Today at hell, (work) I fooled them all by playing their game. It is necessary to do that every once in a while to make them think I still care. It’s quite funny when Mr. Cock and Balls tells me I’m right because he usually thinks he is always right and revels in proving others wrong. Today he told me I was right and I smiled from here all the way back to California in satisfaction.
And in more depressing news, a Self Discovery….(self discovery is always good even though it is depressing.)
At school, my self esteem and panic are getting in the way there too. It sucks because I want to learn a new vocation. I realized I make stupid mistakes and I get really bent out of shape. Recently several people if not most I encounter ask me why I am so hard on myself. I finally figured out why………It wasn’t even because of my dad, his illness, and his incessant fighting with my mom. I understand why someone would constantly fight with her.
I doubt myself because of her constantly telling me that I’m a “Ditz,” or “Such a blonde,” or “Such a dumb blonde,” constantly followed by laughter. However, she does still does it almost everytime I see her and she is not joking. It’s sounds like such a stupid reason to have a low self-esteem, but it is the way she says it.
My mom hates me. She wants me to fail because she hates my dad and she hates that she stayed with him because of me and my sister. My sister has serious problems and always has since she was born, but I think my mom has always been jealous of me. She is the reason I barely have any female friends and since I’m married that means none at all. She is the reason I hate shopping and I’m not like most women, because I don’t want to be anything like her. She is a selfish, spiteful, histrionic poor excuse for a woman because deep down she hates herself and she wants me to hate myself just as much as she hates herself.

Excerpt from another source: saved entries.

(* ===== verification/Checked.v ===== *)
(** * Checked arithmetic

    [include/coherence/checked.hpp]: saturating accumulation with an explicit
    overflow flag.  The functions only use operations that stay inside the
    64-bit range, as the C++ does, so no wrap-around appears in them. *)

From S2P Require Import Prelude.

Module AddResult.
Record t := mk { value : Z; overflowed : bool }.
End AddResult.

Definition checked_add (a b : Z) : AddResult.t :=
  if u64_max - b <? a then AddResult.mk u64_max true
  else AddResult.mk (a + b) false.

Definition checked_add_capped (a b cap : Z) : AddResult.t :=
  let r := checked_add a b in
  if negb (AddResult.overflowed r) && (cap <? AddResult.value r)
  then AddResult.mk cap true
  else r.

Definition add_fits (a b : Z) : bool := a <=? u64_max - b.

Definition checked_mul (a b : Z) : AddResult.t :=
  if (a =? 0) || (b =? 0) then AddResult.mk 0 false
  else if u64_max / b <? a then AddResult.mk u64_max true
  else AddResult.mk (a * b) false.

(** The saturated sum, used to state what accumulators hold. *)
Definition sat_add (a b : Z) : Z := Z.min u64_max (a + b).

Lemma checked_add_value a b : AddResult.value (checked_add a b) = sat_add a b.
Proof. unfold checked_add, sat_add. destruct (Z.ltb_spec (u64_max - b) a); simpl; lia. Qed.

Lemma checked_add_overflowed a b :
  AddResult.overflowed (checked_add a b) = (u64_max <? a + b).
Proof.
  unfold checked_add.
  destruct (Z.ltb_spec (u64_max - b) a), (Z.ltb_spec u64_max (a + b)); simpl; lia || done.
Qed.

Lemma sat_add_range a b : in_u64 a → in_u64 b → in_u64 (sat_add a b).
Proof. unfold in_u64, sat_add, u64_max. lia. Qed.

Lemma sat_add_exact a b : a + b ≤ u64_max → sat_add a b = a + b.
Proof. unfold sat_add. lia. Qed.

Lemma sat_add_0_r a : a ≤ u64_max → sat_add a 0 = a.
Proof. unfold sat_add. lia. Qed.

Lemma checked_mul_value a b :
  in_u64 a → in_u64 b → AddResult.value (checked_mul a b) = Z.min u64_max (a * b).
Proof.
  unfold in_u64, checked_mul. intros Ha Hb.
  destruct (Z.eqb_spec a 0) as [->|]; simpl; [unfold u64_max; lia|].
  destruct (Z.eqb_spec b 0) as [->|]; simpl; [unfold u64_max; lia|].
  destruct (Z.ltb_spec (u64_max / b) a) as [Hlt|Hge]; simpl.
  - apply Z.div_lt_upper_bound in Hlt || idtac.
    assert (u64_max < a * b); [|lia].
    pose proof (Z.mul_succ_div_gt u64_max b). nia.
  - assert (a * b ≤ u64_max); [|lia].
    pose proof (Z.mul_div_le u64_max b). nia.
Qed.

Create Rewrite HintDb checked.
#[export] Hint Rewrite checked_add_value checked_add_overflowed : checked.
#[export] Hint Resolve sat_add_range : obs.
(* ===== verification/Ids.v ===== *)
(** * Identities

    [include/coherence/ids.hpp] and [src/ids.cpp].  A name identity is a
    [string]; generations, epochs and opaque identities are 64-bit integers.
    [validate_identity_token] is the only admission check for names. *)

From S2P Require Import Prelude Errors TextUtil.
From Stdlib Require Import Ascii.

(** [CounterId::next()] and [is_zero()]. *)
Definition next_id (v : Z) : Z := u64_add v 1.
Definition is_zero (v : Z) : bool := v =? 0.

(** [std::isalnum] on an ASCII byte. *)
Definition is_alnum (c : ascii) : bool :=
  let n := N_of_ascii c in
  (((48 <=? n) && (n <=? 57)) || ((65 <=? n) && (n <=? 90)) || ((97 <=? n) && (n <=? 122)))%N%bool.

(** The punctuation of the [switch]: [. _ - : @ # +]. *)
Definition is_token_punct (c : ascii) : bool :=
  bool_decide (c ∈ ["."; "_"; "-"; ":"; "@"; "#"; "+"]%char).

Definition is_token_char (c : ascii) : bool :=
  ((N_of_ascii c <? 128)%N && (is_alnum c || is_token_punct c))%bool.

(** The loop over the token's bytes. *)
Fixpoint validate_token_chars (token : string) : result unit :=
  match token with
  | EmptyString => ok_status
  | String raw rest =>
      if (128 <=? N_of_ascii raw)%N then
        fail_ctx ErrorCode.InvalidArgument "identity token must be ASCII"
          ("byte=0x" +:+ format_u64 (byte_of raw))
      else if (is_alnum raw || is_token_punct raw)%bool then validate_token_chars rest
      else
        fail_ctx ErrorCode.InvalidArgument "identity token contains a forbidden character"
          ("char='" +:+ String raw "'")
  end.

Definition validate_identity_token (token : string) : result unit :=
  reject_if (sempty token) ErrorCode.InvalidArgument "identity token is empty";;
  reject_if_ctx (Limits.kMaxNameLength <? slen token) ErrorCode.TooLarge
    "identity token exceeds maximum length" ("length=" +:+ format_u64 (slen token));;
  validate_token_chars token.

(** A well-formed identity: 1 to 64 bytes, each an ASCII letter, digit or one
    of the seven punctuation bytes. *)
Definition valid_token (token : string) : Prop :=
  0 < slen token ≤ Limits.kMaxNameLength ∧ all_chars (λ c, is_token_char c = true) token.

Lemma validate_token_chars_ok token :
  validate_token_chars token = Ok tt ↔ all_chars (λ c, is_token_char c = true) token.
Proof.
  induction token as [|c token IH]; simpl; [done|].
  unfold is_token_char.
  destruct (N.leb_spec 128 (N_of_ascii c)), (N.ltb_spec (N_of_ascii c) 128); try lia; simpl.
  - split; [done|]. by intros [? _].
  - destruct (is_alnum c || is_token_punct c); [rewrite IH; tauto|].
    split; [done|]. by intros [? _].
Qed.

Lemma slen_pos s : 0 < slen s ↔ sempty s = false.
Proof. destruct s; unfold slen; simpl; split; done || lia. Qed.

Lemma validate_identity_token_ok token :
  validate_identity_token token = Ok tt ↔ valid_token token.
Proof.
  unfold validate_identity_token, valid_token.
  rewrite !seq_Ok, reject_if_Ok, reject_if_ctx_Ok, validate_token_chars_ok, slen_pos.
  rewrite Z.ltb_ge. tauto.
Qed.

Create Rewrite HintDb obs.
#[export] Hint Rewrite validate_identity_token_ok : obs.
(** Claim C36.  An observation that passes structural validation is internally
    consistent, so nothing downstream has to guess: its timestamp, bytes, lines, pages,
    regions and duration are within their bounds and its enumerators (but the locality)
    name something; it has an identity, a publisher boot and a sequence; its publisher, workload and process names are
    valid tokens; its endpoints are well-formed and distinct; a region or a
    coherence domain is named exactly when its non-zero generation is given; a
    counter generation is present exactly when a counter delta is; evidence
    derived from a counter does not claim to be an exact event; an exact
    precision comes with a stated granularity; a locality class is present only
    when declared; and an unmapped event keeps its backend-native identity. *)
Theorem validated_observation_consistent (o : Observation.t) :
  validate_observation_structure o = Ok tt →
  in_bounds o
  ∧ Observation.event_id o ≠ 0 ∧ Observation.publisher_boot o ≠ 0 ∧ Observation.sequence o ≠ 0
  ∧ valid_token (Observation.source_publisher o)
  ∧ (∀ w, Observation.workload o = Some w → valid_token w)
  ∧ (∀ p, Observation.process o = Some p → valid_token p)
  ∧ (∀ r, Observation.source o = Some r ∨ Observation.target o = Some r → resource_ref_ok r)
  ∧ (∀ r1 r2, Observation.source o = Some r1 → Observation.target o = Some r2 →
       same_resource r1 r2 = false)
  ∧ bound_name_ok (Observation.region o) (Observation.region_generation o)
  ∧ bound_name_ok (Observation.coherence_domain o) (Observation.coherence_domain_generation o)
  ∧ (Observation.counter_generation o ≠ 0 ↔ is_Some (Observation.counter_delta o))
  ∧ (is_Some (Observation.counter_delta o) → Observation.precision o ≠ Precision.ExactEvent)
  ∧ (precision_rank Precision.ExactCounterDelta ≤ precision_rank (Observation.precision o) →
     Observation.granularity o ≠ EvidenceGranularity.Unknown)
  ∧ (Observation.locality o ≠ Locality.Unknown → Observation.locality_declared o = true)
  ∧ (Observation.type o = EventType.UnknownCoherenceEvent →
     kBackendEventKey ∈ (Observation.metadata o).*1).
Proof.
  intros H. split; [by apply validated_in_bounds|]. pose proof (validated_endpoints o H) as Hrefs. unfold validate_observation_structure in H.
  rewrite !seq_Ok, !reject_if_Ok, relabel_Ok, validate_identity_token_ok in H.
  destruct H as (Hid & _ & _ & Hpub & Hboot & _ & Hseq & Hends & Hreg & Hdom & Hw & Hp & _ & _ & Hc).
  apply validate_bound_name_Ok in Hreg, Hdom. rewrite on_some_Ok in Hw, Hp.
  unfold validate_endpoints in Hends. rewrite !seq_Ok in Hends. destruct Hends as (_ & _ & Hst).
  unfold validate_claims in Hc.
  rewrite !seq_Ok, !reject_if_Ok, reject_if_ctx_Ok in Hc.
  destruct Hc as (Hg & He & Hcg & Hcg' & Hl & Hu).
  unfold is_zero in *. rewrite Z.eqb_neq in Hid, Hboot, Hseq.
  do 4 (split; [done|]). split; [intros w E; by apply Hw, relabel_Ok, validate_identity_token_ok in E|].
  split; [intros p E; by apply Hp, relabel_Ok, validate_identity_token_ok in E|].
  split; [exact Hrefs|].
  split; [intros r1 r2 E1 E2; rewrite E1, E2 in Hst; by apply reject_if_ctx_Ok in Hst|].
  do 2 (split; [done|]).
  split; [destruct (Observation.counter_delta o), (Z.eqb_spec (Observation.counter_generation o) 0);
          unfold is_Some; naive_solver|].
  split; [intros [d E] Ep; rewrite E, bool_decide_true in He by done; done|].
  split; [intros Hle Eg; rewrite bool_decide_true, andb_true_r, Z.leb_gt in Hg by done; lia|].
  split; [intros Hn; rewrite bool_decide_false, andb_true_r in Hl by done; by destruct (Observation.locality_declared o)|].
  intros Ety. rewrite bool_decide_true in Hu by done. simpl in Hu.
  apply negb_false_iff in Hu. apply dec_stable. intros Hn.
  apply BoundedMetadata.contains_false in Hn. congruence.
Qed.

Below is what I’d love my mother to know, although she’d probably burst into tears because she wouldn’t be able to handle the truth about who she is.
At least I know the truth about who I am……I have a low self esteem, I can come off as cold to strangers, snooty, and very picky about everything at my worst, and I learned it from you….Those are some of my faults, I’m sure not all, but it doesn’t make me cry, because the truth doesn’t hurt it helps clear the way to search for the lost light within. I’m going to slowly piece myself back together, but you won’t even admit anything is wrong and you probably wouldn’t care. I often wonder why you brought me into this world in the first place. Probably because you loved the idea of having a baby and then I grew up into exactly the opposite of what you are while still expressing some of your nasty traits in my flaws.
Well, mom you have succeeded for a long time, congratulations. I know you are happy especially now that I’m no longer in your life. You have the perfect boyfriend who has the perfect daughter, she’s a size 2 like you always wanted to be, she’s an honor student but has no clue what the word “implement” means, she’s not artistic at all which means she probably won’t ever smoke pot or drink at all, she probably goes to church to and believes in an invisible man in the sky. Last but not least, she will probably breed you a ton of grandchildren because no matter what you say, you want me to breed because you are obsessed with babies and think everyone else should be too. You want me to be as miserable as you used to be, because you are still obsessed with the Xtian idea that life is supposed to be suffering.
You stopped loving me when I wasn’t a baby so I grew to dislike babies. I also think they are ugly and I don’t understand why you think they are cuter than kittens. There is nothing cuter than kittens……
I have decided that since you don’t want to see my new home and you haven’t made any effort to see me in over a year, it’s over. I am only civil to you because of my grandmother. I hope grandma lives forever but I know she won’t, and when she is gone, I’m through. I’m out of your life for good. You know it, I know it. I’m not shitting out any grandkids so you have no reason to look forward to having any sort of relationship with me. I have tried and it is fruitless and painful.
If I let you go I can start moving on with my life. I can’t accept you for how you act and you can’t accept me for who I am. I don’t want to torment myself anymore with trying to make you love me. I have a wonderful husband and I connect with him on a level that most people can’t comprehend. I have what most people search their whole lives for right in front of me and I’m going to enjoy it rather than dwell on the past.
I’m going to become the light that my husband sees for everyone else too. I’m going to be who I am- Quirky, Silly, Philosophical, (so I am told by someone very smart, anyway) Intelligent, Playful, Unique, Clever……..wow, right now it is really hard to think of 10 but it’s a start I guess. I’m also not going to hide who I am in fear, either people will accept me how I am or not at all.